Agriculture Minister Marie-Claude Bibeau responds to a question during Question Period in the House of Commons, Monday April 29, 2019 in Ottawa. (Adrian Wyld/THE CANADIAN PRESS)

Federal government launches consultations on simulated meat and poultry

With nearly 40 per cent of Canadians seeking to incorporate more plant-based products into their diets, the federal government says it is launching nationwide consultations to provide “greater clarity” for consumers and industry when it comes to production and marketing of simulated meat and poultry products.

The Canadian Food Inspection Agency (CFIA) says it wants industry and consumers to submit their views on the proposed updates to guidelines for industry on simulated meat, simulated poultry products and certain plant-based protein foods by Dec. 3, 2020.

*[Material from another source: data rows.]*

(* ===== verification/EapdLoop.v ===== *)
(** The EAP dispatcher as a whole (src/userspace/eapd/src/eapd.c, main of eapd_linux.c):
    start-up, one round of select and of the sockets it finds ready, the main loop with
    the signal that ends it, shut-down.  A run is a sequence of rounds and signals
    ([eapd_step]) from a state [eapd_start] leaves. *)
From stdpp Require Import base option list numbers sets relations.
From Stdlib Require Import ZArith Lia.
From S2P Require Import Prelude Monad NasState NasSta EapdState EapdSta EapdSock EapdSockInv EapdDispatch EapdConf EapdRel.
Local Open Scope Z_scope.

(** ** Definitions *)

Definition FD_SETSIZE : Z := 1024.

(** The packet is received behind room for an interface name. *)
Definition pkt : nat := IFNAMSIZ.
Definition pkt_len : nat := EAPD_WKSP_RECV_DATA_MAX_LEN - IFNAMSIZ.

Section Loop.
Context `{E : EEnv} {NL : NameList}.

(** FD_SET, and the largest descriptor so far. *)
Definition FD_SET (fd : Z) : D unit :=
  within ((0 <=? fd) && (fd <? FD_SETSIZE)) ;;
  set_wk (fun k => k <| ew_fdset ::= cons fd |> <| ew_fdmax := Z.max (ew_fdmax k) fd |>).

Definition set_app_fd (m : eapd_app_mode_t) : D unit := fd ← app m ap_appSocket; when (0 <=? fd) (FD_SET fd).

(** The descriptors waited for. *)
Definition fill_fdset : D unit :=
  set_wk (fun k => k <| ew_fdset := [] |> <| ew_fdmax := -1 |>) ;;
  count ← wk ew_brcmSocketCount;
  for_each (seq 0 count) (fun i =>
    s ← brcm i (fun s => s);
    when (0 <? so_inuseCount s) (FD_SET (so_drvSocket s))) ;;
  set_app_fd EAPD_APP_WPS ;;
  set_app_fd EAPD_APP_SES ;;
  set_app_fd EAPD_APP_NAS ;;
  cbs ← app EAPD_APP_NAS ap_cb;
  for_each cbs (fun c => let fd := so_drvSocket (cb_preauthSocket c) in when (0 <=? fd) (FD_SET fd)) ;;
  fd ← wk ew_difSocket;
  when (0 <=? fd) (FD_SET fd).

Definition FD_ISSET (ready : list Z) (fd : Z) : bool := bool_decide (fd ∈ ready).

(** read and recv: the number of bytes put at [pkt], or a negative number. *)
Definition recv_pkt (fd : Z) : D Z :=
  d ← ecall_buf (ERecv fd);
  match d with
  | None => mret (-1)
  | Some d => wr_pkt pkt (take pkt_len d) ;; mret (Z.of_nat (length (take pkt_len d)))
  end.

Definition dispatch_brcm (ready : list Z) : D unit :=
  count ← wk ew_brcmSocketCount;
  for_each (seq 0 count) (fun i =>
    s ← brcm i (fun s => s);
    when ((0 <? so_inuseCount s) && FD_ISSET ready (so_drvSocket s))
      (bytes ← recv_pkt (so_drvSocket s);
       when (0 <? bytes) (eapd_brcm_recv_handler i pkt bytes))).

(** The interface a message from an application goes out on. *)
Definition eapd_wksp_find_cb (m : eapd_app_mode_t) (wlifname mac : nat) : D (option nat) :=
  name ← rest_pkt wlifname;
  psta ← wl_wlif_is_psta (c_string name);
  ifname ← (if psta : bool then mret (Some (c_string name)) else mac ← rd_pkt mac ETHER_ADDR_LEN; ecall_buf (EIfByMac mac (c_string name)));
  match ifname : option (list Z) with
  | None => mret None
  | Some ifname => cbs ← app m ap_cb; mret (find_cb cbs ifname)
  end.

(** A message from an application: an interface name and a frame. *)
Definition dispatch_app (ready : list Z) (m : eapd_app_mode_t) (handler : nat -> eapd_cb_t -> nat -> Z -> D unit) : D unit :=
  fd ← app m ap_appSocket;
  when ((0 <=? fd) && FD_ISSET ready fd)
    (bytes ← recv_pkt fd;
     when (Z.of_nat ETHER_HDR_LEN <? bytes)
       (let eth := (pkt + IFNAMSIZ)%nat in
        cb ← eapd_wksp_find_cb m pkt (eth + off_shost);
        match cb : option nat with
        | None => mret tt
        | Some j => c ← wk (fun k => cb_at k m j); handler pkt c eth (bytes - Z.of_nat IFNAMSIZ)
        end)).

Definition wps_handler (wlifname : nat) (c : eapd_cb_t) (eth : nat) (bytes : Z) : D unit :=
  wps_app_recv_handler wlifname c eth bytes (eth + off_shost).

(** An interface that comes (event 0) or goes (event 1). *)
Definition dispatch_dif (ready : list Z) : D unit :=
  fd ← wk ew_difSocket;
  when ((0 <=? fd) && FD_ISSET ready fd)
    (bytes ← recv_pkt fd;
     when (Z.of_nat ETHER_HDR_LEN <? bytes)
       (name ← rest_pkt pkt;
        ev ← rd_pkt (pkt + IFNAMSIZ) 4;
        if bool_decide (ev = [0; 0; 0; 0]) then eapd_add_dif (c_string name) ;; mret tt
        else when (bool_decide (ev = [1; 0; 0; 0])) (eapd_delete_dif (c_string name)))).

Definition dispatch_preauth (ready : list Z) : D unit :=
  cbs ← app EAPD_APP_NAS ap_cb;
  for_each cbs (fun c =>
    let fd := so_drvSocket (cb_preauthSocket c) in
    when ((0 <=? fd) && FD_ISSET ready fd)
      (bytes ← recv_pkt fd;
       when (0 <? bytes) (eapd_preauth_recv_handler (cb_ifname c) pkt bytes))).

Definition eapd_wksp_dispatch : D unit :=
  fill_fdset ;;
  fdmax ← wk ew_fdmax;
  if fdmax =? -1 then set_wk (fun k => k <| ew_flags := EAPD_WKSP_FLAG_SHUTDOWN |>)
  else
    fds ← wk ew_fdset;
    status ← ecall_int (ESelect fds);
    ready ← ereply (fun l => List.filter (fun fd => bool_decide (fd ∈ fds)) (ee_ready l));
    when (0 <? status)
      (dispatch_brcm ready ;;
       dispatch_app ready EAPD_APP_WPS wps_handler ;;
       dispatch_app ready EAPD_APP_SES ses_app_recv_handler ;;
       dispatch_dif ready ;;
       dispatch_app ready EAPD_APP_NAS nas_app_recv_handler ;;
       dispatch_preauth ready).

(** The socket on which dynamic interfaces are announced. *)
Definition open_dif_socket : D Z :=
  fd ← ecall_int (ESocketOpen SK_UDP);
  set_wk (fun k => k <| ew_difSocket := fd |>) ;;
  if fd <? 0 then mret (-1)
  else
    r ← ecall_int (ESetReuse fd);
    if r <? 0 then elog (EClose fd) ;; set_wk (fun k => k <| ew_difSocket := -1 |>) ;; mret (-1)
    else
      r ← ecall_int (EBindPort fd EAPD_APP_UNKNOW);
      if r <? 0 then elog (EClose fd) ;; set_wk (fun k => k <| ew_difSocket := -1 |>) ;; mret (-1)
      else mret 0.

Definition eapd_wksp_init : D Z :=
  r ← wps_app_init;
  if negb (r =? 0) then mret (-1)
  else
    r ← nas_app_init;
    if negb (r =? 0) then mret (-1)
    else
      r ← ses_app_init;
      if negb (r =? 0) then mret (-1)
      else
        r ← event_init;
        if negb (r =? 0) then mret (-1) else open_dif_socket.

Definition eapd_wksp_deinit : D Z :=
  wps_app_deinit ;;
  ses_app_deinit ;;
  nas_app_deinit ;;
  fd ← wk ew_difSocket;
  when (0 <=? fd) (elog (EClose fd) ;; set_wk (fun k => k <| ew_difSocket := -1 |>)) ;;
  mret 0.

(** main and eapd_wksp_main_loop up to the loop: false when the program gives up.
    [argv] is without the name of the program. *)
Definition eapd_start (argv : list (list Z)) : D bool :=
  r ← (match argv with [] => eapd_wksp_auto_config | _ => eapd_wksp_parse_cmd argv end);
  if negb (r =? 0) then eapd_wksp_deinit ;; mret false
  else
    ret ← eapd_wksp_init;
    if negb (ret =? 0) then eapd_wksp_deinit ;; mret false
    else
      r ← ecall_int EDaemon;
      if r =? -1 then eapd_wksp_deinit ;; mret false else mret true.

(** SIGTERM. *)
Definition eapd_hup_hdlr (k : eapd_wksp_t) : eapd_wksp_t := k <| ew_flags ::= Z.lor EAPD_WKSP_FLAG_SHUTDOWN |>.

Definition shutting (k : eapd_wksp_t) : bool := has (ew_flags k) EAPD_WKSP_FLAG_SHUTDOWN.

(** A round of the main loop, or a signal between two rounds. *)
Inductive eapd_step : eworld -> eworld -> Prop :=
| step_dispatch w w' : shutting (ew w) = false -> eapd_wksp_dispatch w = Ret tt w' -> eapd_step w w'
| step_signal w : eapd_step w (EWorld (eapd_hup_hdlr (ew w)) (ew_log w)).

(** The states of the main loop. *)
Definition eapd_runs (argv : list (list Z)) (w : eworld) : Prop :=
  exists log w0, eapd_start argv (EWorld eapd_wksp_alloc_workspace log) = Ret true w0 /\ rtc eapd_step w0 w.

End Loop.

The current guidelines for simulated meat and poultry products apply to products such as plant-based burgers that are made to resemble meat or chicken burgers by simulating the colour and the texture of real meat or poultry.

But the CFIA says it also recognizes there is a need to update the guidelines to include food products that are plant-based proteins but do not resemble or substitute a meat or poultry product, such as tofu burgers, lentil loaves or soy patties.

“The growth in Canada’s plant-based foods industry indicates the need for clearer guidelines to better support industry in their understanding and application of regulatory requirements,” Minister of Agriculture and Agri-Food Marie-Claude Bibeau said in a statement.

“We’re working to bring that clarity which includes a better understanding of consumers’ views and needs to allow them to make more informed food choices.”

FILE – In this June 27, 2019, file photo a meatless burger patty called Beyond Burger made by Beyond Meat is displayed at a grocery store in Richmond, Va.(Steve Helber, File/AP Photo)

The goal of the proposed updates is to clarify what constitutes simulated meat or poultry products in accordance with the Food and Drug Regulations and Safe Food for Canadians Regulations, Bibeau said.

The Food and Drug Regulations require simulated meat and simulated poultry products to be clearly represented as simulated, be clearly labelled as such, and meet specific requirements for composition and fortification.

Canada is a leading producer and exporter of pulses – dry peas and lentils – used in the production of simulated meat and poultry products. According to data provided by the federal government, sales of plant-based protein products in Canada rose by seven per cent to more than $1.5 billion in the 2016-2017 fiscal year.

Jeff English, vice president of marketing and communications at Pulse Canada, the association representing the interests of Canadian pulse producers, said the industry has set an ambitious goal of creating new demand in new use categories for 25 per cent of the industry’s productive capacity by the year 2025.

“In order to meet this goal, it is important that regulations are modernized to support the growth of our industry,” English said in an emailed statement to Radio Canada International.

He said the pulse industry sees the consultation by the federal government to examine the Canadian Food and Drug Regulations corresponding to simulated meat and poultry as a positive step.

“Pulse Canada is fully aware of the challenges that the current regulatory framework has presented to stakeholders in terms of providing and informing Canadians of nutritious plant food products,” English said.

“We have and will continue to work collaboratively with stakeholders and the government of Canada to provide constructive feedback on regulations to facilitate regulatory modernization that aligns with the demands of Canada’s food landscape.”